Would you print every entry exactly as it appears?

DATA PROVIDED Start Marker

Definition admitPrivateCreateRenderPathWithBridge (bridgeState : option N) (create sideEffect render : option N) w :
    effect rootWorld N :=
  do* c, w := pureStep (validateRootBridgeRequestRecord w create) w in
  let '(createId, createRecord, createValidation) := c in
  do* r, w := pureStep (validateRootBridgeRequestRecord w render) w in
  let '(renderId, renderRecord, renderValidation) := r in
  do* _, w := pureStep (assertAdmission (bool_decide (va_operation createValidation = CreateOperation))) w in
  do* _, w := pureStep (assertAdmission (bool_decide (va_operation renderValidation = RenderOperation))) w in
  do* _, w := pureStep (assertBridge bridgeState (va_bridgeState createValidation)) w in
  do* _, w := pureStep (assertBridge bridgeState (va_bridgeState renderValidation)) w in
  do* _, w := pureStep (assertAdmission (va_bridgeState createValidation =? va_bridgeState renderValidation)%N) w in
  do* s, w := pureStep (validateCreateRenderSideEffectRecord w sideEffect createId createRecord createValidation) w in
  let '(sideEffectId, p, rootMarker, documentMarker) := s in
  do* _, w := pureStep (assertBridge bridgeState (se_payloadBridge p)) w in
  do* _, w := pureStep (assertAdmission (rq_handle renderRecord =? rq_handle createRecord)%N) w in
  do* _, w := pureStep (assertAdmission (rq_requestSequence createRecord <? rq_requestSequence renderRecord)%N) w in
  match existingCreateRender w renderId sideEffectId with
  | Some existing => (Ok existing, w)
  | None =>
      let b := va_bridgeState createValidation in
      let sequence := nextCreateRenderAdmissionSequence (bridgeOf w b) in
      let admissionId := numberedId (createRenderAdmissionIdPrefix (bridgeOf w b)) sequence in
      let w := modifyBridge b takeCreateRenderAdmissionSequence w in
      let '(createAdmission, w) := createRootBridgeAdmissionRecord createId createRecord createValidation w in
      let '(renderAdmission, w) := createRootBridgeAdmissionRecord renderId renderRecord renderValidation w in
      let a := objects w in
      let record := mkCreateRender admissionId sequence (rq_rootId createRecord) (rq_requestId createRecord)
        (rq_requestSequence createRecord) (rq_requestId renderRecord) (rq_requestSequence renderRecord)
        (rq_updateId renderRecord) (se_sideEffectId p) createAdmission renderAdmission (se_markerRecord p)
        (se_listenerRegistration p) rootMarker documentMarker b createId (rq_value renderRecord) renderId sideEffectId in
      (Ok a,
       modifyHandle (va_rootHandleState renderValidation) (setCreateRenderAdmission a)
         (set_objects (a + 1)%N
            (set_rootCreateRenderAdmissionRecords (<[renderId := a]> (rootCreateRenderAdmissionRecords w))
               (set_rootCreateRenderAdmissionPayloads (<[a := record]> (rootCreateRenderAdmissionPayloads w)) w))))
  end.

DATA PROVIDED End Marker

**RESULT OF THIS TASK**
Definition admitPrivateCreateRenderPathWithBridge (bridgeState : option N) (create sideEffect render : option N) w :
    effect rootWorld N :=
  do* c, w := pureStep (validateRootBridgeRequestRecord w create) w in
  let '(createId, createRecord, createValidation) := c in
  do* r, w := pureStep (validateRootBridgeRequestRecord w render) w in
  let '(renderId, renderRecord, renderValidation) := r in
  do* _, w := pureStep (assertAdmission (bool_decide (va_operation createValidation = CreateOperation))) w in
  do* _, w := pureStep (assertAdmission (bool_decide (va_operation renderValidation = RenderOperation))) w in
  do* _, w := pureStep (assertBridge bridgeState (va_bridgeState createValidation)) w in
  do* _, w := pureStep (assertBridge bridgeState (va_bridgeState renderValidation)) w in
  do* _, w := pureStep (assertAdmission (va_bridgeState createValidation =? va_bridgeState renderValidation)%N) w in
  do* s, w := pureStep (validateCreateRenderSideEffectRecord w sideEffect createId createRecord createValidation) w in
  let '(sideEffectId, p, rootMarker, documentMarker) := s in
  do* _, w := pureStep (assertBridge bridgeState (se_payloadBridge p)) w in
  do* _, w := pureStep (assertAdmission (rq_handle renderRecord =? rq_handle createRecord)%N) w in
  do* _, w := pureStep (assertAdmission (rq_requestSequence createRecord <? rq_requestSequence renderRecord)%N) w in
  match existingCreateRender w renderId sideEffectId with
  | Some existing => (Ok existing, w)
  | None =>
      let b := va_bridgeState createValidation in
      let sequence := nextCreateRenderAdmissionSequence (bridgeOf w b) in
      let admissionId := numberedId (createRenderAdmissionIdPrefix (bridgeOf w b)) sequence in
      let w := modifyBridge b takeCreateRenderAdmissionSequence w in
      let '(createAdmission, w) := createRootBridgeAdmissionRecord createId createRecord createValidation w in
      let '(renderAdmission, w) := createRootBridgeAdmissionRecord renderId renderRecord renderValidation w in
      let a := objects w in
      let record := mkCreateRender admissionId sequence (rq_rootId createRecord) (rq_requestId createRecord)
        (rq_requestSequence createRecord) (rq_requestId renderRecord) (rq_requestSequence renderRecord)
        (rq_updateId renderRecord) (se_sideEffectId p) createAdmission renderAdmission (se_markerRecord p)
        (se_listenerRegistration p) rootMarker documentMarker b createId (rq_value renderRecord) renderId sideEffectId in
      (Ok a,
       modifyHandle (va_rootHandleState renderValidation) (setCreateRenderAdmission a)
         (set_objects (a + 1)%N
            (set_rootCreateRenderAdmissionRecords (<[renderId := a]> (rootCreateRenderAdmissionRecords w))
               (set_rootCreateRenderAdmissionPayloads (<[a := record]> (rootCreateRenderAdmissionPayloads w)) w))))
  end.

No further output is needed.